Se detuvo cuando intervino una voz enérgica.

—¡Diablos, Schwadke! —maldijo la señora baronesa, que estaba en el umbral de la puerta—. Yo tampoco quería ir al hospital. Casi me muero por cabezota. ¡Y a usted también le pasará si sigue siendo tan terco!

No dijo nada, solo gimió en voz baja para sí mismo. Jadeaba.

—No quiere —dijo desamparada Mine—. No lo puedo obligar…

Franziska se asomó decidida a la cama de su antiguo carretero, que, jadeante, estaba más inclinado que sentado y conservaba pese a ello su testarudez.

—Le propongo algo. Vamos juntos a la clínica de Neustrelitz y dejamos que los médicos miren qué le pasa. Y si después quiere volver a casa, le prometo que también lo traeré.

Torció el arrugado gesto y levantó desconfiado la vista hacia ella. Mine contuvo la respiración. Él había echado pestes durante toda la vida contra los nobles hacendados y los barones. Los explotadores que habían vivido a todo tren, aunque sabía perfectamente que eso no era cierto.

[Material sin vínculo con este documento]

Lemma gui_exec_ok s m l g : joint m l g -> step_fits s (m, g) ->
  exists m' g', gui_exec s (m, g) = Some (m', g') /\ (g_huge g' = true \/ exists l', joint m' l' g').
Proof.
  intros J Hs. pose proof J as [K G]. destruct s as [pid um cmd a2 a3 a4 a5|ev|pid|x y w h title draw event data|x y w h|max]; cbn [gui_exec].
  - pose proof (handle_gui_call pid um cmd a2 a3 a4 a5 m l g J Hs) as C. destruct (handle_gui _ _ _ _ _ _ _ _ _) as [[[r rep] m'] g'].
    exists m', g'. split; [done|]. destruct C as [?|[J' _]]; [by left|by right].
  - pose proof (wm_handle_input_ok (W := gui B) m l ev g K) as Hin.
    destruct (Hin (env_ok _ _ _ G)) as (r & l' & m' & g' & -> & (K' & G' & _)). exists m', g'. split; [done|].
    destruct G' as [?|G']; [by left|right; by exists l'].
  - destruct (process_cleanup_ok pid m l g J) as (m' & l' & g' & -> & J' & _). exists m', g'. split; [done|right; by exists l'].
  - pose proof (wm_create_window_ok m l x y w h title draw event data K) as C. destruct (wm_create_window _ _ _ _ _ _ _ _ m) as [[i|] m'].
    + destruct C as (_ & _ & Sd & _ & _ & K'). exists m', g. split; [done|right]. exists (l ++ [i]).
      assert (good_keep m l m' (l ++ [i]) g) as Gk.
      { apply good_step; [done|by apply env_ok|done|]. intros j Hj; split; [apply in_or_app; by left|by apply Sd]. }
      by destruct (good_keep_gui _ _ _ _ _ G Gk) as (? & ? & _).
    + destruct C as [-> _]. exists m, g. split; [done|right; by exists l].
  - exists (wm_mark_dirty_rect x y w h m), g. split; [done|right]. exists l. pose proof (good_mark_rect (W := gui B) m l x y w h g K) as Hm.
    destruct (good_keep_gui _ _ _ _ _ G (Hm (env_ok _ _ _ G))) as (? & ? & _). done.
  - unfold wm_collect_dirty_regions. cbn [negb orb]. destruct (max <=? 0); [exists m, g; split; [done|right; by exists l]|].
    eexists _, g. split; [done|right]. exists l. cbn [snd]. split.
    + eapply ok_ext; [exact K|..]; try done; try apply K. cbn. destruct (ok_dirty _ _ K) as [_ C _]. lia.
    + destruct G as [Gl [W U]]. by split.
Qed.

Lemma gui_run_joint ss m l g : joint m l g -> run_fits ss (m, g) -> exists m' l' g', gui_run ss (m, g) = Some (m', g') /\ joint m' l' g'.
Proof.
  revert m l g. induction ss as [|s ss IH]; intros m l g J Hf; [by exists m, l, g|].
  destruct Hf as [Hs Hf]. destruct (gui_exec_ok s m l g J Hs) as (m' & g' & E & J'). cbn [gui_run]. rewrite E in Hf |- *.
  destruct Hf as [Hh Hf]. cbn [snd] in Hh. destruct J' as [J'|[l' J']]; [congruence|]. by eapply IH.
Qed.

Lemma gui_start_ok width height g : 0 <= width < 0x80000000 -> 0 <= height < 0x80000000 -> gui_tables g ->
  joint (wm_init (wm_zero width height)) [] (gui_srv_init g).
Proof. intros Hw Hh T. split; [by apply wm_init_ok|by apply gui_init_ok]. Qed.

(** C27: the window service is safe in every run of its calls that fits.  Processes make calls of the
    service with any arguments, the user moves the mouse and types, processes end, kernel programs
    open windows and the screen collects dirty rectangles, in any order.  Fitting ([run_fits]) means
    that handles have not run out, that a DRAW_IMAGE does not pass the largest [int] with its right or
    bottom edge ([draw_image_overflows]) and that no step asks for a window buffer of 4 GiB or more
    ([short_block_overrun]); of the heap it is assumed that smaller blocks have the size asked for.
    Then every call returns; no access to a window's pixels or events leaves its buffer; every window
    in use has a buffer of its client area, a well-formed event queue and a live window of its own in
    the window manager, which a click cannot close; and the window manager's list, active window, drag
    and resize state and dirty rectangles stay consistent.  Each call is one step, and copying the
    windows to the screen is not a step ([window_draw_leaves_screen]). *)
Theorem gui_run_safe width height ss g : 0 <= width < 0x80000000 -> 0 <= height < 0x80000000 -> gui_tables g ->
  run_fits ss (wm_init (wm_zero width height), gui_srv_init g) ->
  exists m' l' g', gui_run ss (wm_init (wm_zero width height), gui_srv_init g) = Some (m', g')
    /\ wm_ok m' l' /\ gui_ok m' l' g' /\ g_fault g' = false.
Proof.
  intros Hw Hh T Hf. destruct (gui_run_joint ss _ _ _ (gui_start_ok width height g Hw Hh T) Hf) as (m' & l' & g' & E & J'). exists m', l', g'. split; [done|].
  split_and!; apply J'.
Qed.

(** C28: a process only touches its own windows.  A call that fits ([syscall_fits], as in
    [gui_run_safe]) and asks for no buffer of 4 GiB or more changes no slot of another process; and
    when a process ends all its windows, and no others, are given back.  Each call is one step: a
    call of the service between the two locked sections of another process's creation is not covered
    ([reserved_slot_taken_twice]). *)
Theorem gui_owners pid m l g : joint m l g ->
  (forall um cmd a2 a3 a4 a5, syscall_fits cmd a3 a4 g ->
     let '(_, _, m', g') := handle_gui pid um cmd a2 a3 a4 a5 m g in g_huge g' = false -> others pid g g') /\
  exists m' l' g', gui_srv_process_cleanup pid m g = Some (m', g') /\ joint m' l' g' /\ others pid g g'
    /\ forall k, gslot k -> owned pid (gw g' k) = false.
Proof.
  intros J. split.
  - intros um cmd a2 a3 a4 a5 F. pose proof (handle_gui_call pid um cmd a2 a3 a4 a5 m l g J F) as C.
    destruct (handle_gui _ _ _ _ _ _ _ _ _) as [[[r rep] m'] g']. intros Hh. destruct C as [?|[_ C]]; [congruence|exact C].
  - destruct (process_cleanup_ok pid m l g J) as (m' & l' & g' & E & J' & O & D & _). by exists m', l', g'.
Qed.
End props.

—Trato hecho —accedió él. Le temblaba el mentón.

—Trato hecho —respondió Franziska.

Karl-Erich se esforzó por separar la deformada mano derecha del pecho y tendérsela. Franziska tomó su mano y la apretó.

—Mine, ayúdame a ponerme algo —pidió—. No me puedo sentar en el coche de la señora baronesa en ropa interior.

Franziska se rio, soltó la mano y fue a acabarse deprisa el café, según dijo. Mine sacó del armario por orden de su marido la nueva camisa de cuadros, los pantalones buenos, los calcetines a conjunto y los zapatos ortopédicos. Estaba aliviada. Si seguía siendo presumido, no podía estar tan mal como temía al principio.

Entre las dos consiguieron bajarlo por la escalera y con algo de esfuerzo también ponerlo en el asiento delantero del Opel Astra. Mine se subió detrás. Le pareció muy práctico un coche de cuatro puertas. «Cinco», decía siempre Ulli, porque incluía el maletero.

—Sí que son buenos los coches occidentales —observó Karl-Erich antes de toser—. ¿Tiene también aire acondicionado y asientos con calefacción?